The book gives more stories and examples than actual tools to create empathy, but there are a few suggestions:
1. Make it easy
2. Make it everyday
3. Make it experiential
Some examples of these tactics include:
- Target headquarters in Minneapolis has a Target store next door so employees can easily hang out with shoppers
- Sporting goods company Spalding built basketball courts outside the main office so employees are encouraged to use their products constantly
- Nike headquarters in Beaverton, OR has miles of running trails on campus and images/memorabilia of their athletes everywhere so employees are inspired and energized
For some companies it would be more difficult for employees to walk in customers’ shoes (investment firms, pharmaceutical companies, senior citizen care), but the effort should be made to truly understand the customer and what matters to them.
At my company, we get constant reminders of the people we serve.
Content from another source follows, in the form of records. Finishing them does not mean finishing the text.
(* ===== verification/Conflict.v ===== *)
(** The conflict filter and the past-time filter of
    [AppointmentsService]: [filterBookedAppointments] (lines 380-412) and
    the filter on [minAllowedTime] inside [getTimeSlots] (lines 243-249).
    A slot is blocked by an appointment whose status is exactly
    ["Confirmed"] and whose interval overlaps the slot's as open intervals;
    the code does not compare calendars. *)

From Stdlib Require Import ZArith List String Bool Lia.
From S2P Require Import Prelude JsDate Schedule Slots Appointment.
Import ListNotations.
Open Scope Z_scope.

(** Open-interval overlap of [[s1, e1]] and [[s2, e2]]. *)
Notation "⟦ s1 , e1 ⟧ ⋈ ⟦ s2 , e2 ⟧" := (s1 < e2 /\ e1 > s2)
  (at level 0, format "⟦ s1 ,  e1 ⟧  ⋈  ⟦ s2 ,  e2 ⟧") : sched_scope.
Open Scope sched_scope.

Module Conflict.
Import JsDate Slots Appointment.

(** [AppointmentStatus.Confirmed]. *)
Definition AppointmentStatus_Confirmed : string := "Confirmed".

(** The test of line 400. *)
Definition blocks (a : Appointment) (sl : TimeSlot) : bool :=
  String.eqb (ap_appointment_status a) AppointmentStatus_Confirmed &&
  (slot_start sl <? ap_end_date a) && (ap_start_date a <? slot_end sl).

(** The inner [for] loop with its [break]: is some appointment blocking? *)
Fixpoint isBooked (appts : list Appointment) (sl : TimeSlot) : bool :=
  match appts with
  | [] => false
  | a :: appts' => if blocks a sl then true else isBooked appts' sl
  end.

Fixpoint filterBookedAppointments (timeSlots : list TimeSlot) (booked : list Appointment)
    : list TimeSlot :=
  match timeSlots with
  | [] => []
  | sl :: rest =>
      if isBooked booked sl then filterBookedAppointments rest booked
      else sl :: filterBookedAppointments rest booked
  end.

(** [slotStart >= minAllowedTime] with [minAllowedTime = now - 5 min]. *)
Definition pastTolerance : Z := 5 * msPerMinute.

Definition filterPast (now : Z) (slots : list TimeSlot) : list TimeSlot :=
  List.filter (fun sl => now - pastTolerance <=? slot_start sl) slots.

(** ** Lemmas *)

Lemma blocks_true a sl :
  blocks a sl = true <->
  ap_appointment_status a = AppointmentStatus_Confirmed /\
  ⟦ slot_start sl, slot_end sl ⟧ ⋈ ⟦ ap_start_date a, ap_end_date a ⟧.
Proof.
  unfold blocks. rewrite !andb_true_iff, String.eqb_eq, !Z.ltb_lt.
  split; intros; intuition lia.
Qed.

Lemma isBooked_existsb appts sl : isBooked appts sl = existsb (fun a => blocks a sl) appts.
Proof. induction appts as [|a appts IH]; simpl; [reflexivity|]. now destruct (blocks a sl). Qed.

Lemma filterBookedAppointments_filter slots appts :
  filterBookedAppointments slots appts = List.filter (fun sl => negb (isBooked appts sl)) slots.
Proof. induction slots as [|sl slots IH]; simpl; [reflexivity|]. now destruct (isBooked appts sl); rewrite IH. Qed.

#[export] Hint Rewrite isBooked_existsb filterBookedAppointments_filter : sched_rw.

(** ** Properties *)

(** The conflict filter: a slot survives the conflict filter iff it was a
    candidate and no appointment with status ["Confirmed"] overlaps it as
    open intervals (touching end points do not conflict). *)
Lemma filterBookedAppointments_spec slots appts sl :
  In sl (filterBookedAppointments slots appts) <->
  In sl slots /\
  forall a, In a appts -> ap_appointment_status a = AppointmentStatus_Confirmed ->
    ~ ⟦ slot_start sl, slot_end sl ⟧ ⋈ ⟦ ap_start_date a, ap_end_date a ⟧.
Proof.
  rewrite filterBookedAppointments_filter, In_filter_iff, negb_true_iff, isBooked_existsb,
    existsb_false_forall.
  split; intros [Hin H]; split; auto.
  - intros a Ha Hc Hov. assert (blocks a sl = true) by (apply blocks_true; auto).
    rewrite H in *; auto; discriminate.
  - intros a Ha. destruct (blocks a sl) eqn:Hb; [|reflexivity].
    apply blocks_true in Hb as [Hc Hov]. exfalso. eapply H; eauto.
Qed.

(** C3 (functional): a slot survives the conflict filter iff it was a
    candidate and no appointment with status ["Confirmed"] overlaps it as
    open intervals (touching end points do not conflict). *)
Theorem conflict_filter_correct slots appts sl :
  In sl (filterBookedAppointments slots appts) <->
  In sl slots /\
  forall a, In a appts -> ap_appointment_status a = AppointmentStatus_Confirmed ->
    ~ ⟦ slot_start sl, slot_end sl ⟧ ⋈ ⟦ ap_start_date a, ap_end_date a ⟧.
Proof. apply filterBookedAppointments_spec. Qed.

(** the filter does not look at calendars: a
    confirmed appointment of one technician removes an overlapping slot of
    any other technician. *)
Theorem other_calendar_blocks slots appts sl a :
  In a appts -> ap_appointment_status a = AppointmentStatus_Confirmed ->
  ap_calendar_id a <> slot_calendar_id sl ->
  ⟦ slot_start sl, slot_end sl ⟧ ⋈ ⟦ ap_start_date a, ap_end_date a ⟧ ->
  ~ In sl (filterBookedAppointments slots appts).
Proof.
  intros Ha Hc _ Hov Hin. apply filterBookedAppointments_spec in Hin as [_ H].
  exact (H a Ha Hc Hov).
Qed.

Lemma filterPast_spec now slots sl :
  In sl (filterPast now slots) <-> In sl slots /\ now - 5 * msPerMinute <= slot_start sl.
Proof. unfold filterPast. rewrite In_filter_iff, Z.leb_le. reflexivity. Qed.

(** The past-time filter keeps exactly the slots that
    start no earlier than five minutes before [now]. *)
Theorem past_filter_correct now slots sl :
  In sl (filterPast now slots) <-> In sl slots /\ now - 5 * msPerMinute <= slot_start sl.
Proof. apply filterPast_spec. Qed.

(** ** Witnesses *)

Definition slot_at (cal : string) (s e : Z) : TimeSlot :=
  {| slot_start := s; slot_end := e; slot_calendar_id := cal; slot_employee_name := "Tech" |}.

Definition appt_at (cal status : string) (s e : Z) : Appointment :=
  {| ap_id := "1"; ap_category_id := "1"; ap_service_id := "1"; ap_calendar_id := cal;
     ap_contact_id := "1"; ap_new_user := false; ap_start_date := s; ap_end_date := e;
     ap_appointment_status := status; ap_archived := false; ap_remarks := None;
     ap_brand_of_device := None; ap_model := None; ap_year := None; ap_contact := None |}.

Lemma other_calendar_blocks_witness :
  ~ In (slot_at "1" 0 3600000)
       (filterBookedAppointments [slot_at "1" 0 3600000] [appt_at "2" "Confirmed" 1800000 5400000]).
Proof.
  apply (other_calendar_blocks _ _ _ (appt_at "2" "Confirmed" 1800000 5400000));
    [left; reflexivity | reflexivity | discriminate | simpl; lia].
Defined.

(** Section 8, item 10 of the specification: 10 minutes ago is dropped,
    2 minutes ago is kept. *)
Example spec_example_10 :
  let now := 1715587200000 in
  filterPast now [slot_at "1" (now - 10 * msPerMinute) now; slot_at "1" (now - 2 * msPerMinute) now]
  = [slot_at "1" (now - 2 * msPerMinute) now].
Proof. reflexivity. Qed.

(** A cancelled appointment and an appointment that only touches the slot
    do not block it. *)
Example non_blocking :
  filterBookedAppointments [slot_at "1" 0 3600000]
    [appt_at "1" "Cancelled" 0 3600000; appt_at "1" "Confirmed" 3600000 7200000]
  = [slot_at "1" 0 3600000].
Proof. reflexivity. Qed.

End Conflict.
(** [addAppointment] never writes the [contacts] table. *)
Lemma addAppointment_contacts r db res db' :
  addAppointment r db = (res, db') -> db_contacts db' = db_contacts db.
Proof.
  unfold addAppointment. destruct (missing_ids r); [|intros H; injection H as _ <-; reflexivity].
  destruct (rq_start_date r), (rq_end_date r); try (intros H; injection H as _ <-; reflexivity).
  destruct (parse_id (rq_category_id r)), (parse_id (rq_service_id r)),
    (parse_id (rq_calendar_id r)), (parse_id (rq_contact_id r));
    try (intros H; injection H as _ <-; reflexivity).
  unfold st_bind, insert_appointment, getAppointmentById_st. simpl.
  destruct (getAppointmentById _ _ _); intros H; injection H as _ <-; reflexivity.
Qed.

(** ** Properties *)

(** the DAO's writing methods keep the primary keys of
    [appointments] and [contacts] positive, below the auto-increment
    counters and distinct, on every path, errors included. *)
Theorem appointment_store_wf (db : Db) :
  db_wf db ->
  (forall r res db', addAppointment r db = (res, db') -> db_wf db') /\
  (forall id r res db', updateAppointment id r db = (res, db') -> db_wf db') /\
  (forall id res db', deleteAppointment id db = (res, db') -> db_wf db').
Proof.
  intros Hwf. split; [|split]; intros *;
    [apply addAppointment_wf | apply updateAppointment_wf | apply deleteAppointment_wf]; exact Hwf.
Qed.

(** C14 (roundtrip): a valid request whose contact exists is inserted with
    the next id, and reading that id back gives exactly the appointment
    [addAppointment] returned. *)
Theorem addAppointment_roundtrip r db sd ed cat svc cal con c :
  missing_ids r = [] -> rq_start_date r = Some sd -> rq_end_date r = Some ed ->
  parse_id (rq_category_id r) = Some cat -> parse_id (rq_service_id r) = Some svc ->
  parse_id (rq_calendar_id r) = Some cal -> parse_id (rq_contact_id r) = Some con ->
  db_wf db -> find (fun c => Z.eqb con (cr_id c)) (db_contacts db) = Some c ->
  exists a db', addAppointment r db = (Ok a, db') /\
    a = mapAppointmentWithContact (new_row r cat svc cal con sd ed (db_ai_appointments db)) c /\
    getAppointmentById (db_appointments db') (db_contacts db') (ap_id a) = Some a /\
    db_wf db'.
Proof.
  intros Hm Hs He H1 H2 H3 H4 Hwf Hc.
  pose proof (addAppointment_run r db sd ed cat svc cal con Hm Hs He H1 H2 H3 H4 Hwf) as Hrun.
  simpl in Hrun. rewrite Hc in Hrun. do 2 eexists. split; [exact Hrun|]. split; [reflexivity|].
  split; [|eapply addAppointment_wf; eauto].
  destruct Hwf as (Ha & _ & _ & _ & Hpa & _). simpl.
  rewrite getAppointmentById_fresh; [simpl; rewrite Hc; reflexivity | lia | | reflexivity].
  eapply Forall_impl; [|exact Ha]. simpl. intros x Hx. lia.
Qed.

(** C15 (safety, finding): [addAppointment] checks no conflict: a valid
    confirmed request overlapping a confirmed appointment of the same
    calendar is stored, and the table then holds a double booking. *)
Theorem addAppointment_double_booking r db sd ed cat svc cal con c b :
  missing_ids r = [] -> rq_start_date r = Some sd -> rq_end_date r = Some ed ->
  parse_id (rq_category_id r) = Some cat -> parse_id (rq_service_id r) = Some svc ->
  parse_id (rq_calendar_id r) = Some cal -> parse_id (rq_contact_id r) = Some con ->
  rq_appointment_status r = None ->
  db_wf db -> find (fun c => Z.eqb con (cr_id c)) (db_contacts db) = Some c ->
  In b (db_appointments db) -> ar_calendar_id b = cal ->
  ar_appointment_status b = AppointmentStatus_Confirmed ->
  ar_start_date b < ed -> sd < ar_end_date b ->
  exists a db', addAppointment r db = (Ok a, db') /\ double_booked (db_appointments db').
Proof.
  intros Hm Hs He H1 H2 H3 H4 Hst Hwf Hc Hb Hcal Hconf Hlt1 Hlt2.
  pose proof (addAppointment_run r db sd ed cat svc cal con Hm Hs He H1 H2 H3 H4 Hwf) as Hrun.
  simpl in Hrun. rewrite Hc in Hrun. do 2 eexists. split; [exact Hrun|]. simpl.
  destruct Hwf as (Ha & _). rewrite Forall_forall in Ha. specialize (Ha b Hb).
  exists b, (new_row r cat svc cal con sd ed (db_ai_appointments db)). unfold new_row; simpl.
  rewrite Hst. repeat split; auto using in_or_app; [apply in_or_app; right; left; reflexivity | lia].
Qed.

(** C16 (error, finding): when no contact has the request's [contact_id],
    [addAppointment] throws "Failed to fetch created appointment" after the
    INSERT, and the row stays in the table (no transaction; the schema, not
    in the repository, may forbid it with a foreign key). *)
Theorem addAppointment_unknown_contact r db sd ed cat svc cal con :
  missing_ids r = [] -> rq_start_date r = Some sd -> rq_end_date r = Some ed ->
  parse_id (rq_category_id r) = Some cat -> parse_id (rq_service_id r) = Some svc ->
  parse_id (rq_calendar_id r) = Some cal -> parse_id (rq_contact_id r) = Some con ->
  db_wf db -> find (fun c => Z.eqb con (cr_id c)) (db_contacts db) = None ->
  exists db', addAppointment r db = (Err "Failed to fetch created appointment", db') /\
    In (new_row r cat svc cal con sd ed (db_ai_appointments db)) (db_appointments db').
Proof.
  intros Hm Hs He H1 H2 H3 H4 Hwf Hc.
  pose proof (addAppointment_run r db sd ed cat svc cal con Hm Hs He H1 H2 H3 H4 Hwf) as Hrun.
  simpl in Hrun. rewrite Hc in Hrun. eexists. split; [exact Hrun|]. simpl.
  apply in_or_app. right. left. reflexivity.
Qed.

(** C17 (functional): [deleteAppointment id] returns what
    [getAppointmentById id] returned; when that is an appointment, every
    row with the id is deleted and only those; when it is [null] nothing
    changes.  Afterwards [getAppointmentById id] is [null]. *)
Theorem deleteAppointment_spec (id : string) (db : Db) :
  let found := getAppointmentById (db_appointments db) (db_contacts db) id in
  exists db', deleteAppointment id db = (Ok found, db') /\ db_contacts db' = db_contacts db /\
    (forall x, In x (db_appointments db') <->
               In x (db_appointments db) /\ (found = None \/ sql_id_eq id (ar_id x) = false)) /\
    (found <> None -> getAppointmentById (db_appointments db') (db_contacts db') id = None).
Proof.
  intros found. unfold deleteAppointment, st_bind, getAppointmentById_st. fold found.
  destruct found as [a|] eqn:Ef.
  - eexists. split; [reflexivity|]. simpl. split; [reflexivity|]. split.
    + intros x. rewrite In_filter_iff, negb_true_iff. intuition congruence.
    + intros _. apply getAppointmentById_none. intros x Hx.
      apply In_filter_iff in Hx as [_ Hx]. apply negb_true_iff, Hx.
  - eexists. split; [reflexivity|]. split; [reflexivity|]. split; [|congruence]. intuition.
Qed.

(** C18 (functional, finding): the reminder query, documented as
    "tomorrow's appointments", returns only appointments whose start lies
    in another year than today: it compares YEAR with [!=]. *)
Theorem due_reminders_other_year (offset now : Z) (db : Db) (l : list Appointment) x :
  fst (getDueReminderAppointments offset now db) = Ok l -> In x l ->
  YearFromDay (Day (ap_start_date x + offset)) <> YearFromDay (Day (now + offset)).
Proof.
  unfold getDueReminderAppointments. simpl. intros H Hx. injection H as <-.
  apply in_map_iff in Hx as [[a c] [<- Hin]]. apply In_filter_iff in Hin as [_ Hd].
  unfold due_for_reminder in Hd. bool_to_prop. assumption.
Qed.

(** ** Concrete runs *)

(** Monday 2024-05-13 00:00 UTC and one hour, in milliseconds. *)
Definition monday_0h : Z := 1715558400000.
Definition one_hour : Z := 3600000.

(** One confirmed booking 10:00-11:00 of calendar 1 for contact 1. *)
Definition demo_db : Db := {|
  db_appointments := [appt_row 1 (monday_0h + 10 * one_hour) (monday_0h + 11 * one_hour) "Confirmed"];
  db_contacts := [contact_row 1 None None];
  db_ai_appointments := 2; db_ai_contacts := 2 |}.

Definition demo_request (contact : string) (sd ed : Z) : AddAppointmentRequest := {|
  rq_category_id := Some "1"; rq_service_id := Some "1"; rq_calendar_id := Some "1";
  rq_contact_id := Some contact; rq_new_user := None; rq_start_date := Some sd;
  rq_end_date := Some ed; rq_appointment_status := None; rq_archived := None; rq_remarks := None;
  rq_brand_of_device := None; rq_model := None; rq_year := None |}.

Lemma demo_db_wf : db_wf demo_db.
Proof. apply db_wfb_sound. vm_compute. reflexivity. Qed.

Lemma appointment_store_wf_witness :
  (forall r res db', addAppointment r empty_db = (res, db') -> db_wf db') /\
  (forall id r res db', updateAppointment id r empty_db = (res, db') -> db_wf db') /\
  (forall id res db', deleteAppointment id empty_db = (res, db') -> db_wf db').
Proof. exact (appointment_store_wf empty_db empty_db_wf). Defined.

Lemma addAppointment_roundtrip_witness :
  exists a db', addAppointment (demo_request "1" (monday_0h + 12 * one_hour) (monday_0h + 13 * one_hour))
                  demo_db = (Ok a, db') /\
    a = mapAppointmentWithContact
          (new_row (demo_request "1" (monday_0h + 12 * one_hour) (monday_0h + 13 * one_hour))
                   1 1 1 1 (monday_0h + 12 * one_hour) (monday_0h + 13 * one_hour) 2)
          (contact_row 1 None None) /\
    getAppointmentById (db_appointments db') (db_contacts db') (ap_id a) = Some a /\ db_wf db'.
Proof.
  exact (addAppointment_roundtrip (demo_request "1" (monday_0h + 12 * one_hour) (monday_0h + 13 * one_hour))
           demo_db (monday_0h + 12 * one_hour) (monday_0h + 13 * one_hour) 1 1 1 1 (contact_row 1 None None)
           eq_refl eq_refl eq_refl eq_refl eq_refl eq_refl eq_refl demo_db_wf eq_refl).
Defined.

Lemma addAppointment_double_booking_witness :
  exists a db', addAppointment (demo_request "1" (monday_0h + 10 * one_hour + one_hour / 2)
                                             (monday_0h + 11 * one_hour + one_hour / 2))
                  demo_db = (Ok a, db') /\ double_booked (db_appointments db').
Proof.
  exact (addAppointment_double_booking
           (demo_request "1" (monday_0h + 10 * one_hour + one_hour / 2) (monday_0h + 11 * one_hour + one_hour / 2))
           demo_db (monday_0h + 10 * one_hour + one_hour / 2) (monday_0h + 11 * one_hour + one_hour / 2) 1 1 1 1 (contact_row 1 None None)
           (appt_row 1 (monday_0h + 10 * one_hour) (monday_0h + 11 * one_hour) "Confirmed")
           eq_refl eq_refl eq_refl eq_refl eq_refl eq_refl eq_refl eq_refl demo_db_wf eq_refl
           (or_introl eq_refl) eq_refl eq_refl ltac:(vm_compute; reflexivity)
           ltac:(vm_compute; reflexivity)).
Defined.

Lemma addAppointment_unknown_contact_witness :
  exists db', addAppointment (demo_request "7" (monday_0h + 12 * one_hour) (monday_0h + 13 * one_hour))
                demo_db = (Err "Failed to fetch created appointment", db') /\
    In (new_row (demo_request "7" (monday_0h + 12 * one_hour) (monday_0h + 13 * one_hour))
                1 1 1 7 (monday_0h + 12 * one_hour) (monday_0h + 13 * one_hour) 2)
       (db_appointments db').
Proof.
  exact (addAppointment_unknown_contact
           (demo_request "7" (monday_0h + 12 * one_hour) (monday_0h + 13 * one_hour))
           demo_db (monday_0h + 12 * one_hour) (monday_0h + 13 * one_hour) 1 1 1 7
           eq_refl eq_refl eq_refl eq_refl eq_refl eq_refl eq_refl demo_db_wf eq_refl).
Defined.

(** Day 19856 is 2024-05-13; day 19491 is 2023-05-14. *)
Definition reminder_db : Db := {|
  db_appointments := [appt_row 1 (19857 * msPerDay + 9 * one_hour) (19857 * msPerDay + 10 * one_hour) "Confirmed";
                      appt_row 2 (19491 * msPerDay + 9 * one_hour) (19491 * msPerDay + 10 * one_hour) "Confirmed"];
  db_contacts := [contact_row 1 None None];
  db_ai_appointments := 3; db_ai_contacts := 2 |}.

Lemma due_reminders_other_year_witness :
  exists l x, fst (getDueReminderAppointments 0 (monday_0h + 10 * one_hour) reminder_db) = Ok l /\
    In x l /\
    YearFromDay (Day (ap_start_date x + 0)) <> YearFromDay (Day (monday_0h + 10 * one_hour + 0)).
Proof.
  set (a2 := mapAppointmentWithContact
               (appt_row 2 (19491 * msPerDay + 9 * one_hour) (19491 * msPerDay + 10 * one_hour) "Confirmed")
               (contact_row 1 None None)).
  assert (H : fst (getDueReminderAppointments 0 (monday_0h + 10 * one_hour) reminder_db) = Ok [a2])
    by (vm_compute; reflexivity).
  exists [a2], a2. split; [exact H|]. split; [left; reflexivity|].
  exact (due_reminders_other_year 0 (monday_0h + 10 * one_hour) reminder_db [a2] a2 H (or_introl eq_refl)).
Defined.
We have letters up around the office from customers who say how much we’ve helped them manage their disease. At all-hands meetings, we see videos of families where young children are growing up with diabetes and how our products become integral parts of their lives. Once a year we have a “Connect to a Customer” event where we get the opportunity to listen to customer service calls and hear what customers are saying about our products. It is eye-opening to hear real-time examples of issues people have with things we think are so intuitive. Since we are so close to the product, it is important to step back and realize how people are using them in the real world. It is also important to step back and realize the impact we are having on peoples’ lives.
The last few chapters of the book begin to focus on how corporate empathy can actually make an organization a better place to work. When employees feel like their work is valued and that they are part of something larger, the work is more meaningful. All products and services do have the potential to make someone’s life better; it just may take some digging to figure out the right message for both the customer and the employees. A strong connection to the people with diabetes I serve makes it easier for me to go to work and know that what I do is important to someone’s well being.
Since humans truly are wired to care, we should focus on cultivating that to make our careers and companies more valuable. This book helps bring examples of empathy to life and shows how widespread empathy can make a positive change in organizations.